Product terms a new user encounters in the docs, dashboard, and MCP tool descriptions — defined precisely, grounded in the actual implementation.

Blast radius

Pro+

The ranked set of files, symbols, and call chains that a given code change could affect.

The gc_blast_radius MCP tool takes a focus symbol (function name, class, module) and returns a compressed context window containing the symbol's definition, its direct callers, and the caller graph one level out — sorted by relevance score.

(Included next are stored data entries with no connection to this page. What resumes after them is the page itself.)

(** * rep: request panel, scope classification and settings

    A shallow embedding of the request-handler module (keyboard shortcut
    dispatch and [handleSendRequest]) and of [js/modules/settings.js]
    ([reclassifyAllRequests], [loadSettings]), followed by the properties
    the specification states about them.

    JavaScript objects that are shared and mutated in place (the captured
    requests of [state.requests]) live in a store indexed by references;
    the DOM elements, the session state, the settings object and the
    console form one [World] that the handlers thread through a small
    state-and-exception monad. *)

From stdpp Require Import gmap strings list fin_maps pretty.

Open Scope string_scope.

(** ** JavaScript preliminaries *)

(** The line feed written [\n] in the template literals of the source. *)
Definition nl : string := String (Ascii.ascii_of_nat 10) "".

(** A thrown value, with the two properties the handlers read. *)
Record JsError := { message : string; stack : string }.

(** Truthiness of a nullable string: [null], [undefined] and the empty
    string are falsy. *)
Definition truthy (v : option string) : bool :=
  match v with
  | Some s => negb (s =? "")
  | None => false
  end.

(** ** Keyboard shortcuts (request handler module) *)

(** A chord as the settings store it. *)
Record Shortcut := {
  key : string;
  ctrl : bool;
  shift : bool;
  alt : bool;
  description : string
}.

(** The fields of a [keydown] event the dispatcher reads. *)
Record KeyboardEvent := {
  code : string;
  ctrlKey : bool;
  metaKey : bool;
  shiftKey : bool;
  altKey : bool
}.

(** [matchesShortcut(event, shortcut)]. *)
Definition matchesShortcut (event : KeyboardEvent) (shortcut : Shortcut) : bool :=
  let ctrlMatch :=
    if ctrl shortcut then ctrlKey event || metaKey event
    else negb (ctrlKey event || metaKey event) in
  let shiftMatch := if shift shortcut then shiftKey event else negb (shiftKey event) in
  let altMatch := if alt shortcut then altKey event else negb (altKey event) in
  let keyMatch := code event =? key shortcut in
  keyMatch && ctrlMatch && shiftMatch && altMatch.

(** The three functions registered in the [SHORTCUT_ACTIONS] literal. *)
Inductive Action := sendRequest | clearInput | toggleOOS.
(** * XenianBot: the Danbooru and Translate command plugins

    A shallow embedding of [xenian_bot/commands/danbooru.py] and
    [xenian/bot/commands/translate.py], and the properties of the option
    extractor, the term filter, the direction string and the media batch
    loop.

    Python strings are sequences of code points.  A character is an
    [ascii], read as the code point of that number, so the development
    covers the texts over U+0000..U+00FF (Latin-1); the character classes
    below are the ones Python 3 uses on that range. *)

From Stdlib Require Import Ascii String List ZArith NArith Bool Lia.
From Stdlib Require Import Permutation DecimalString.
Import ListNotations.

Local Open Scope list_scope.
Local Open Scope bool_scope.

(* ================================================================== *)
(** * Strings *)

Definition str := list ascii.

(** A literal of the source. *)
Definition lit (s : string) : str := list_ascii_of_string s.

Definition str_eqb (a b : str) : bool :=
  if list_eq_dec ascii_dec a b then true else false.

(** Truth value of a string: [bool(s)]. *)
Definition nonempty (s : str) : bool :=
  match s with [] => false | _ :: _ => true end.

Module Char.

Definition code (c : ascii) : N := N_of_ascii c.

Definition between (lo hi : N) (c : ascii) : bool :=
  ((lo <=? code c) && (code c <=? hi))%N.

Definition has_code (n : N) (c : ascii) : bool := (code c =? n)%N.
(** * Symbolic expressions: data model, post-order traversal, differentiation

    A shallow embedding of [expressions/expressionscore.py].

    Python objects have identity, and the traversal memoizes on it, so the
    expression nodes live in an explicit store: a [heap] is the list of the
    objects constructed so far, an object's address is its index, and a
    constructor call appends one object.  Code that allocates or raises runs
    in the monad [M] (heap passing plus an exception result). *)

From Stdlib Require Import ZArith SpecFloat.
From stdpp Require Import base option list gmap strings pretty.

Local Open Scope string_scope.
Local Open Scope list_scope.
Local Open Scope nat_scope.

(** ** Values *)

Definition addr := nat.

(** The Python values the model knows: [None], booleans, integers, floats
    (as IEEE-754 values), strings, and references to objects of the classes
    of this module. *)
Inductive value :=
| VNone
| VBool (b : bool)
| VInt (n : Z)
| VFloat (f : spec_float)
| VStr (s : string)
| VRef (a : addr).

(** The classes the module defines, under their source names. *)
Inductive cls :=
| Expression | Operator | Add | Sub | Mul | Div | Pow
| Terminal | Number | Symbol.

#[global] Instance cls_eq_dec : EqDecision cls.
Proof. solve_decision. Defined.

(** [type(v)] *)
Inductive pytype :=
| TNoneType | TBool | TInt | TFloat | TStr
| TClass (c : cls).

(** The base class of a class statement ([class Add(Operator)]); the root
    [Expression] derives from [object] only. *)
Definition base (c : cls) : option cls :=
  match c with
  | Expression => None
  | Operator | Terminal => Some Expression
  | Add | Sub | Mul | Div | Pow => Some Operator
  | Number | Symbol => Some Terminal
  end.

(** Method resolution order, [object] left out. *)
Definition mro (c : cls) : list cls :=
  match base c with
  | None => [c]
  | Some b =>
      match base b with
      | None => [c; b]
      | Some b' => [c; b; b']
      end
  end.

Definition issubclass (c d : cls) : bool := bool_decide (d ∈ mro c).

(** Class attribute [precedence], inherited where a class does not set it. *)
Definition precedence (c : cls) : option nat :=
  match c with
  | Expression => None
  | Operator | Terminal | Number | Symbol => Some 0
  | Add | Sub => Some 1
  | Mul | Div => Some 2
  | Pow => Some 3
  end.

(** Class attribute [symbol] of the operators. *)
Definition symbol (c : cls) : option string :=
  match c with
  | Operator => Some ""
  | Add => Some "+" | Sub => Some "-" | Mul => Some "*"
  | Div => Some "/" | Pow => Some "^"
  | Expression | Terminal | Number | Symbol => None
  end.

(** [c.__name__] *)
Definition class_name (c : cls) : string :=
  match c with
  | Expression => "Expression" | Operator => "Operator"
  | Add => "Add" | Sub => "Sub" | Mul => "Mul" | Div => "Div" | Pow => "Pow"
  | Terminal => "Terminal" | Number => "Number" | Symbol => "Symbol"
  end.
(** * convert.py: the LegendKeeper to Foundry VTT converter

    A shallow embedding of [convert.py].  The program works on the
    objects [json.load] returns, so the embedding has one type [value]
    of Python objects, a [result] type for the exceptions the code can
    raise, and one Rocq function per Python function, named after it.

    Scope of the data model: JSON numerals are the integers ([int]);
    numerals with a fraction or an exponent ([float]) are left out.
    A [str] is its UTF-8 byte string.  A [dict] is the list of its
    bindings in insertion order; [json.load] never produces a repeated
    key, and [dict_get] reads the first binding of a key.  The
    interpreter's recursion limit is not modelled: the functions are
    defined on trees of every depth. *)

From stdpp Require Import gmap strings list fin_maps.
From Stdlib Require Import ZArith DecimalString Ascii String Permutation.

#[local] Open Scope string_scope.
#[local] Open Scope Z_scope.

(** ** Python objects *)

#[local] Unset Elimination Schemes.
Inductive value : Type :=
  | PNone
  | PBool (b : bool)
  | PInt (z : Z)
  | PStr (s : string)
  | PList (l : list value)
  | PDict (d : list (string * value)).
#[local] Set Elimination Schemes.

(** Induction over a JSON tree: the items of a list and the values of
    a dict are smaller. *)
Section value_ind.
Variable P : value -> Prop.
Hypothesis HNone : P PNone.
Hypothesis HBool : forall b, P (PBool b).
Hypothesis HInt : forall z, P (PInt z).
Hypothesis HStr : forall s, P (PStr s).
Hypothesis HList : forall l, Forall P l -> P (PList l).
Hypothesis HDict : forall d, Forall (fun kv => P (snd kv)) d -> P (PDict d).

Fixpoint value_ind (v : value) : P v :=
  match v with
  | PNone => HNone
  | PBool b => HBool b
  | PInt z => HInt z
  | PStr s => HStr s
  | PList l =>
      HList l ((fix items (l : list value) : Forall P l :=
                  match l with
                  | [] => List.Forall_nil _
                  | x :: l' => List.Forall_cons _ x l' (value_ind x) (items l')
                  end) l)
  | PDict d =>
      HDict d ((fix bindings (d : list (string * value))
                  : Forall (fun kv => P (snd kv)) d :=
                  match d with
                  | [] => List.Forall_nil _
                  | kv :: d' =>
                      List.Forall_cons _ kv d' (value_ind (snd kv)) (bindings d')
                  end) d)
  end.
End value_ind.

(** ** Exceptions *)

Inductive exn : Type :=
  | AttributeError   (* [x.get], [x.startswith] on an object without it *)
  | TypeError        (* iterating a non-iterable, hashing a list or dict,
                        joining or adding a non-[str] *)
  | IndexError.      (* [l[0]] on an empty list *)

Inductive result (A : Type) : Type :=
  | Ok (a : A)
  | Raise (e : exn).
Arguments Ok {A} a.
Arguments Raise {A} e.
(** * fsm.c: the transition matcher and the table driver

    A shallow embedding of [run_transition] and [run_fsm] of [src/fsm.c].

    Conventions of the embedding.
    - The input is a NUL-terminated C string laid out in memory: its bytes,
      the terminator, and around them whatever memory holds, which the
      matchers read like any other byte. The cursor [*data] is the offset
      of the pointer from the first byte of the string; it is a pointer and
      is not subject to [int] arithmetic.
    - The consumed total [nbytes_processed] is a C [int]: additions to it
      wrap around at 32 bits. States and match results are the [int] values
      the table and the callables deliver, taken as [Z]; patterns are
      shorter than 2^31 bytes, so that [strlen] fits an [int].
    - The opaque [void *context] is a value of an abstract type [ctx] that is
      threaded through every host callable; [void *local_context] is a value
      of an abstract type [local].
    - Host callables are total functions. A predicate is handed the address
      of a copy of the cursor, so what it writes there is lost. A side-effect
      callback is handed the address of the cursor itself: it returns the
      cursor as it leaves it, together with the context. Neither writes the
      input or a table.
    - The arguments [trans] and [data] of [run_transition] are never NULL
      when [run_fsm] calls it, so that guard is not modelled.
    - A table is the list of the rows of the C array, sentinel row included.
      Walking off the end of a list that holds no sentinel row is the
      out-of-bounds read of the C code and is reported as [OutOfBounds].
    - A sub-machine row holds its sub-table, so sub-machines nest finitely;
      a table that refers back to itself is outside the model.
    - The [while] loop and the recursion through sub-machines are bounded by
      a fuel counter; [OutOfFuel] is "has not returned yet". *)

From Stdlib Require Import ZArith List String Ascii Bool Lia.
Import ListNotations.
Local Open Scope Z_scope.

(** ** Results of a computation that may not return *)

Inductive res (A : Type) : Type :=
| Ok (a : A)
| OutOfFuel
| OutOfBounds.

Arguments Ok {A} a.
Arguments OutOfFuel {A}.
Arguments OutOfBounds {A}.

Definition bind {A B : Type} (m : res A) (k : A -> res B) : res B :=
  match m with
  | Ok a => k a
  | OutOfFuel => OutOfFuel
  | OutOfBounds => OutOfBounds
  end.

Notation "x <- m ;; k" := (bind m (fun x => k))
  (at level 61, m at next level, right associativity).

(** ** C strings and memory *)

Definition NUL : ascii := Ascii.zero.

(** [p[i]] for a pattern [p]; the matchers read it at indices below
    [strlen p] only. *)
Definition pattern_byte (p : string) (i : nat) : ascii :=
  match String.get i p with
  | Some a => a
  | None => NUL
  end.

(** The memory the cursor points into: the bytes [text] of the input string
    at the offsets from 0 on, its NUL terminator behind them, and at every
    other offset the byte [beyond] that memory happens to hold there. *)
Record input : Type := mk_input {
  text : string;
  beyond : Z -> ascii
}.

(** The byte at offset [i]. *)
Definition read (buf : input) (i : Z) : ascii :=
  if (0 <=? i) && (i <? Z.of_nat (String.length (text buf)))
  then pattern_byte (text buf) (Z.to_nat i)
  else if i =? Z.of_nat (String.length (text buf)) then NUL
       else beyond buf i.

(** The addition of two C [int]s, wrapped around at 32 bits. *)
Definition int_wrap (z : Z) : Z :=
  (z + 2147483648) mod 4294967296 - 2147483648.

(** libc [strlen]: the number of bytes before the first NUL. *)
Fixpoint strlen (s : string) : nat :=
  match s with
  | EmptyString => O
  | String c s' => if Ascii.eqb c NUL then O else S (strlen s')
  end.
Definition dispatch (curr_byte : byte) (st : SpanTokenizer) : outcome :=
  if Ascii.eqb curr_byte quote || Ascii.eqb curr_byte "'" then parse_string st
  else if Ascii.eqb curr_byte "[" then parse_brackets st
  else if Ascii.eqb curr_byte "#" then
    if should_emit_hash_postfix st then (emit_hash_postfix st, Ok tt) else parse_error st
  else if is_blank curr_byte then parse_whitespace st
  else if Ascii.eqb curr_byte ":" then
    if should_emit_colon_infix st
    then (emit_infix_operator (offset st) (offset st + 1) st, Ok tt)
    else (accumulate st, Ok tt)
  else if one_of curr_byte "+-*/^&=><%@" then parse_operator st
  else if one_of curr_byte "{(" then parse_opener st
  else if one_of curr_byte ")}" then parse_closer st
  else if one_of curr_byte ";," then parse_separator st
  else (accumulate st, Ok tt).

(** One iteration of the loop of [parse_with_recovery]. *)
Definition step (st : SpanTokenizer) : outcome :=
  match check_scientific_notation st with
  | Some st => (st, Ok tt)
  | None =>
      match formula st !! offset st with
      | None => (st, Panic)
      | Some curr_byte =>
          let st :=
            if is_token_ender curr_byte && has_token st then start_token (save_token st) else st in
          dispatch curr_byte st
      end
  end.

Definition recover_span (s e : nat) (msg : bytes) (action : RecoveryAction)
  (st : SpanTokenizer) : SpanTokenizer :=
  let st := push_span Operand NoSub s e st in
  let st := start_token (set_offset e st) in
  push_diagnostic {| diag_span := mk_span Operand NoSub s e; diag_message := msg;
                     recovery := action |} st.
(** * Numbers

    [f64] and [str::parse::<f64>], which succeeds on the texts
    [parse_f64_is_ok] describes. *)
Class FloatText : Type := {
  f64 : Type;
  parse_f64 : bytes → option f64;
  parse_f64_ok : ∀ s, is_Some (parse_f64 s) ↔ parse_f64_is_ok s = true
}.

(** * The syntax tree *)

Section parser.
Context {F : FloatText}.

(** The literals the parser makes. *)
Inductive LiteralValue : Type :=
| LitNumber (x : f64)
| LitText (s : bytes)
| LitBoolean (b : bool)
| LitError (e : ExcelError).
(* ===== verification/OwnedTokenizer.v ===== *)
(** The owning tokenizer ([Tokenizer] of
    [crates/formualizer-parse/src/tokenizer.rs]), which builds tokens with their
    text where the span tokenizer keeps offsets.

    The source repeats the scanning loops of [SpanTokenizer]; the model shares
    them ([string_loop], [brackets_loop], [matching_error_code], ...).  An error
    ends the run and drops the tokenizer, so the fallible methods return the
    next state or the error. *)
From S2P Require Import Prelude Token SpanTokenizer.

Module Tokenizer.

Record t : Type := {
  formula : bytes;
  items : list Token.t;
  token_stack : list Token.t;
  offset : nat;
  token_start : nat;
  token_end : nat;
  dialect : FormulaDialect
}.

Definition make (formula : bytes) (items : list Token.t) (dialect : FormulaDialect) : t :=
  {| formula := formula; items := items; token_stack := []; offset := 0;
     token_start := 0; token_end := 0; dialect := dialect |}.

Definition push (tok : Token.t) (st : t) : t :=
  {| formula := formula st; items := items st ++ [tok]; token_stack := token_stack st;
     offset := offset st; token_start := token_start st; token_end := token_end st;
     dialect := dialect st |}.
Definition set_stack (v : list Token.t) (st : t) : t :=
  {| formula := formula st; items := items st; token_stack := v;
     offset := offset st; token_start := token_start st; token_end := token_end st;
     dialect := dialect st |}.
Definition set_offset (v : nat) (st : t) : t :=
  {| formula := formula st; items := items st; token_stack := token_stack st;
     offset := v; token_start := token_start st; token_end := token_end st;
     dialect := dialect st |}.
Definition set_token (s e : nat) (st : t) : t :=
  {| formula := formula st; items := items st; token_stack := token_stack st;
     offset := offset st; token_start := s; token_end := e; dialect := dialect st |}.

Definition current_byte (st : t) : option byte := formula st !! offset st.
Definition has_token (st : t) : bool := bool_decide (token_start st < token_end st).
Definition start_token (st : t) : t := set_token (offset st) (offset st) st.
Definition extend_token (st : t) : t := set_token (token_start st) (offset st) st.
Definition token_text (st : t) : bytes := slice (formula st) (token_start st) (token_end st).

(** [Token::from_slice(&self.formula, ...)], pushed. *)
Definition push_slice (ty : TokenType) (sub : TokenSubType) (s e : nat) (st : t) : t :=
  push (Token.from_slice (formula st) ty sub s e) st.

Definition save_token (st : t) : t :=
  if has_token st then
    push (Token.make_operand_from_slice (formula st) (token_start st) (token_end st)) st
  else st.

Definition err (message : bytes) (pos : nat) : result TokenizerError t :=
  Err {| Token.message := message; Token.pos := pos |}.

(** ** Scientific notation *)

Definition is_scientific_notation_base (st : t) : bool :=
  has_token st && scientific_base (token_text st).

Definition check_scientific_notation (st : t) : option t :=
  match current_byte st with
  | Some curr_byte =>
      if one_of curr_byte "+-" && has_token st && is_scientific_notation_base st
         && digit_at (formula st) (offset st + 1)
      then Some (extend_token (set_offset (offset st + 1) st))
      else None
  | None => None
  end.

(** ** Looking back *)

Definition prev_non_whitespace (st : t) : option Token.t :=
  List.find (λ t, negb (is_type (Token.token_type t) Whitespace)) (reverse (items st)).

Definition closes_reference (range_ok : Token.t → bool) (prev : option Token.t) : bool :=
  match prev with
  | Some p =>
      match Token.token_type p with
      | OpPostfix => true
      | Paren | Func | Array => is_sub (Token.subtype p) Close
      | Operand => is_sub (Token.subtype p) Range && range_ok p
      | _ => false
      end
  | None => false
  end.

Definition prev_is_reference_producing (st : t) : bool :=
  closes_reference (λ p, is_reference_operand_value (Token.value p)) (prev_non_whitespace st).

Definition should_emit_colon_infix (st : t) : bool :=
  if has_token st then
    let value := token_text st in
    if ends_with "!" value then false
    else reference_value_contains_range_colon value
         || value_has_structured_reference_bracket value
         || (contains "!" value
             && next_reference_has_sheet_qualifier (formula st) (offset st + 1))
  else prev_is_reference_producing st.

(** Unlike [operand_subtype], case-sensitive on [TRUE] and [FALSE]. *)
Definition is_range_text (value : bytes) : bool :=
  negb (starts_with quote value) && negb (starts_with "#" value)
  && negb (eqb_bytes value (str "TRUE")) && negb (eqb_bytes value (str "FALSE"))
  && negb (parse_f64_is_ok value).

Definition should_emit_hash_postfix (st : t) : bool :=
  if has_token st then
    if byte_at (formula st) (token_end st - 1) "!" then false
    else is_range_text (token_text st)
  else closes_reference (λ _, true) (prev_non_whitespace st).

Definition emit_hash_postfix (st : t) : t :=
  let st := start_token (save_token st) in
  let st := push_slice OpPostfix NoSub (offset st) (offset st + 1) st in
  start_token (set_offset (offset st + 1) st).

Definition emit_infix_operator (s e : nat) (st : t) : t :=
  let st := start_token (save_token st) in
  start_token (set_offset e (push_slice OpInfix NoSub s e st)).

(** ** Parsing methods *)

Definition parse_string (st : t) : result TokenizerError t :=
  delim ← expect (formula st !! offset st);
  if negb (Ascii.eqb delim quote || Ascii.eqb delim "'") then Panic else
  let is_dollar_ref :=
    Ascii.eqb delim "'" && has_token st && (token_end st - token_start st =? 1)
    && byte_at (formula st) (token_start st) "$" in
  let glue_to_token :=
    Ascii.eqb delim "'" && has_token st && (0 <? token_end st)
    && byte_at (formula st) (token_end st - 1) ":" in
  let st :=
    if negb is_dollar_ref && negb glue_to_token && has_token st
    then start_token (save_token st) else st in
  let string_start := if is_dollar_ref then token_start st else offset st in
  let '(closed, off) :=
    string_loop delim (drop (offset st + 1) (formula st)) (offset st + 1) in
  let st := set_offset off st in
  if closed then
    if Ascii.eqb delim quote then
      Ok (start_token (push (Token.make_operand_from_slice (formula st) string_start off) st))
    else Ok (set_token (token_start st) off st)
  else err (str "Reached end of formula while parsing string") off.

Definition parse_brackets (st : t) : result TokenizerError t :=
  c ← expect (formula st !! offset st);
  if negb (Ascii.eqb c "[") then Panic else
  let st := if negb (has_token st) then start_token st else st in
  let '(closed, off) :=
    brackets_loop (drop (offset st + 1) (formula st)) (offset st + 1) 1 in
  let st := set_offset off st in
  if closed then Ok (extend_token st)
  else err (str "Encountered unmatched '['") off.

Definition has_sheet_prefix (st : t) : bool :=
  has_token st && (0 <? token_end st) && byte_at (formula st) (token_end st - 1) "!".

Definition parse_error (st : t) : result TokenizerError t :=
  if has_sheet_prefix st && (token_end st - token_start st <=? 1) then
    err (str "Empty sheet qualifier before error literal at position "
           ++ fmt_dec (Z.of_nat (offset st))) (offset st)
  else
    let st :=
      if has_sheet_prefix st then start_token st
      else if has_token st then start_token (save_token st)
      else st in
    match matching_error_code (formula st) (offset st) with
    | Some err_code =>
        let st := push (Token.make_operand_from_slice (formula st) (offset st)
                          (offset st + length err_code)) st in
        Ok (start_token (set_offset (offset st + length err_code) st))
    | None =>
        err (str "Invalid error code at position " ++ fmt_dec (Z.of_nat (offset st))) (offset st)
    end.

Definition parse_whitespace (st : t) : t :=
  let st := save_token st in
  let ws_start := offset st in
  let blanks := (span is_blank (drop (offset st) (formula st))).1 in
  let contains_intersection_space := contains " " blanks in
  let st := set_offset (offset st + length blanks) st in
  let token :=
    if contains_intersection_space && prev_is_reference_producing st
       && next_starts_reference_expression (formula st) (offset st)
    then Token.new_with_span (str " ") OpInfix NoSub ws_start (offset st)
    else Token.from_slice (formula st) Whitespace NoSub ws_start (offset st) in
  start_token (push token st).

Definition sign_type (st : t) : TokenType :=
  if bool_decide (items st = []) then OpPrefix
  else
    match prev_non_whitespace st with
    | Some p =>
        if is_sub (Token.subtype p) Close || is_type (Token.token_type p) OpPostfix
           || is_type (Token.token_type p) Operand
        then OpInfix else OpPrefix
    | None => OpPrefix
    end.

Definition parse_operator (st : t) : result TokenizerError t :=
  let st := save_token st in
  if (offset st + 1 <? length (formula st))
     && is_two_char_operator (slice (formula st) (offset st) (offset st + 2))
  then
    let st := push_slice OpInfix NoSub (offset st) (offset st + 2) st in
    Ok (start_token (set_offset (offset st + 2) st))
  else
    curr_byte ← expect (formula st !! offset st);
    let token_type :=
      if Ascii.eqb curr_byte "@" then OpPrefix
      else if Ascii.eqb curr_byte "%" then OpPostfix
      else if one_of curr_byte "+-" then sign_type st
      else OpInfix in
    let st := push_slice token_type NoSub (offset st) (offset st + 1) st in
    Ok (start_token (set_offset (offset st + 1) st)).

Definition parse_opener (st : t) : result TokenizerError t :=
  curr_byte ← expect (formula st !! offset st);
  if negb (one_of curr_byte "({") then Panic else
  '(st, token) ←
    (if Ascii.eqb curr_byte "{" then
       let st := save_token st in
       token ← Token.make_subexp_from_slice (formula st) false (offset st) (offset st + 1);
       Ok (st, token)
     else if has_token st then
       token ← Token.make_subexp_from_slice (formula st) true (token_start st) (offset st + 1);
       Ok (set_token (offset st + 1) (offset st + 1) st, token)
     else
       token ← Token.make_subexp_from_slice (formula st) false (offset st) (offset st + 1);
       Ok (st, token));
  let st := push token st in
  let st := set_stack (token_stack st ++ [token]) st in
  Ok (start_token (set_offset (offset st + 1) st)).

Definition parse_closer (st : t) : result TokenizerError t :=
  let st := save_token st in
  curr_byte ← expect (formula st !! offset st);
  if negb (one_of curr_byte ")}") then Panic else
  match last (token_stack st) with
  | Some open_token =>
      let st := set_stack (removelast (token_stack st)) st in
      closer ← Token.get_closer open_token;
      if (Ascii.eqb curr_byte "}" && negb (eqb_bytes (Token.value closer) (str "}")))
         || (Ascii.eqb curr_byte ")" && negb (eqb_bytes (Token.value closer) (str ")")))
      then err (str "Mismatched ( and { pair") (offset st)
      else
        let st := push_slice (Token.token_type closer) Close (offset st) (offset st + 1) st in
        Ok (start_token (set_offset (offset st + 1) st))
  | None =>
      err (str "No matching opener for closer at position " ++ fmt_dec (Z.of_nat (offset st)))
        (offset st)
  end.

Definition parse_separator (st : t) : result TokenizerError t :=
  let st := save_token st in
  curr_byte ← expect (formula st !! offset st);
  if negb (one_of curr_byte ";,") then Panic else
  let '(token_type, subtype) :=
    separator_type (dialect st) (Token.token_type <$> last (token_stack st)) curr_byte in
  let st := push_slice token_type subtype (offset st) (offset st + 1) st in
  Ok (start_token (set_offset (offset st + 1) st)).

(** ** The main loop *)

Definition accumulate (st : t) : t :=
  let st := if negb (has_token st) then start_token st else st in
  extend_token (set_offset (offset st + 1) st).

Definition dispatch (curr_byte : byte) (st : t) : result TokenizerError t :=
  if Ascii.eqb curr_byte quote || Ascii.eqb curr_byte "'" then parse_string st
  else if Ascii.eqb curr_byte "[" then parse_brackets st
  else if Ascii.eqb curr_byte "#" then
    if should_emit_hash_postfix st then Ok (emit_hash_postfix st) else parse_error st
  else if is_blank curr_byte then Ok (parse_whitespace st)
  else if Ascii.eqb curr_byte ":" then
    if should_emit_colon_infix st
    then Ok (emit_infix_operator (offset st) (offset st + 1) st)
    else Ok (accumulate st)
  else if one_of curr_byte "+-*/^&=><%@" then parse_operator st
  else if one_of curr_byte "{(" then parse_opener st
  else if one_of curr_byte ")}" then parse_closer st
  else if one_of curr_byte ";," then parse_separator st
  else Ok (accumulate st).

Definition step (st : t) : result TokenizerError t :=
  match check_scientific_notation st with
  | Some st => Ok st
  | None =>
      curr_byte ← expect (formula st !! offset st);
      dispatch curr_byte
        (if is_token_ender curr_byte && has_token st then start_token (save_token st) else st)
  end.

Fixpoint parse_loop (fuel : nat) (st : t) : result TokenizerError t :=
  if decide (offset st < length (formula st)) then
    match fuel with
    | O => Panic
    | S fuel => st ← step st; parse_loop fuel st
    end
  else Ok st.

Definition finish (st : t) : result TokenizerError t :=
  let st := if has_token st then save_token st else st in
  if bool_decide (token_stack st ≠ []) then
    err (str "Unmatched opening parenthesis or bracket") (offset st)
  else Ok st.

Definition parse (st : t) : result TokenizerError t :=
  match formula st with
  | [] => Ok st
  | c :: _ =>
      if negb (Ascii.eqb c "=") then
        Ok (push (Token.new_with_span (formula st) Literal NoSub 0 (length (formula st))) st)
      else
        st ← parse_loop (loop_fuel (formula st)) (start_token (set_offset 1 st));
        finish st
  end.

(** ** Constructors and rendering *)

Definition new_with_dialect (formula : bytes) (dialect : FormulaDialect) : result TokenizerError t :=
  parse (make formula [] dialect).
Definition new (formula : bytes) : result TokenizerError t := new_with_dialect formula Excel.

Definition from_token_stream (stream : TokenStream.t) : t :=
  make (TokenStream.source stream) (TokenStream.to_tokens stream) (TokenStream.dialect stream).

Definition new_best_effort_with_dialect (formula : bytes) (dialect : FormulaDialect) : t :=
  from_token_stream (TokenStream.new_best_effort_with_dialect formula dialect).
Definition new_best_effort (formula : bytes) : t := new_best_effort_with_dialect formula Excel.

Definition render (st : t) : bytes :=
  match items st with
  | [] => []
  | first :: _ =>
      if is_type (Token.token_type first) Literal then Token.value first
      else str "=" ++ List.concat (Token.value <$> items st)
  end.

End Tokenizer.

Example owned_render : 
  Tokenizer.render <$> Tokenizer.new (str "=IF(A1>=10, 'My Sheet'!B2#, {1;2})") =
  Ok (str "=IF(A1>=10, 'My Sheet'!B2#, {1;2})").
Proof. vm_compute. reflexivity. Qed.

(** The two tokenizers differ on a logical literal that is not in upper case. *)
Example hash_after_true :
  Tokenizer.items <$> Tokenizer.new (str "=true#REF!") =
    Ok [Token.make_operand_with_span (str "true") 1 5;
        Token.new_with_span (str "#") OpPostfix NoSub 5 6;
        Token.make_operand_with_span (str "REF!") 6 10] ∧
  TokenStream.to_tokens <$> TokenStream.new (str "=true#REF!") =
    Ok [Token.make_operand_with_span (str "true") 1 5;
        Token.make_operand_with_span (str "#REF!") 5 10].
Proof. vm_compute. split; reflexivity. Qed.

The intent is to answer "what else do I need to read before touching this?" in a single MCP call instead of N file reads.

Internally, blast radius is computed by tensor-grep (the AST-aware symbol indexer embedded in the API container), then the ranked results are passed through the compression engine so the returned context fits a tight token budget.

Available on Pro+ plans. The companion tool gc_callers returns only the direct caller list without the full ranked context.

See also:MCP gateway/BM25

BM25

A term-frequency ranking algorithm used alongside semantic embeddings to improve retrieval precision in search and blast-radius queries.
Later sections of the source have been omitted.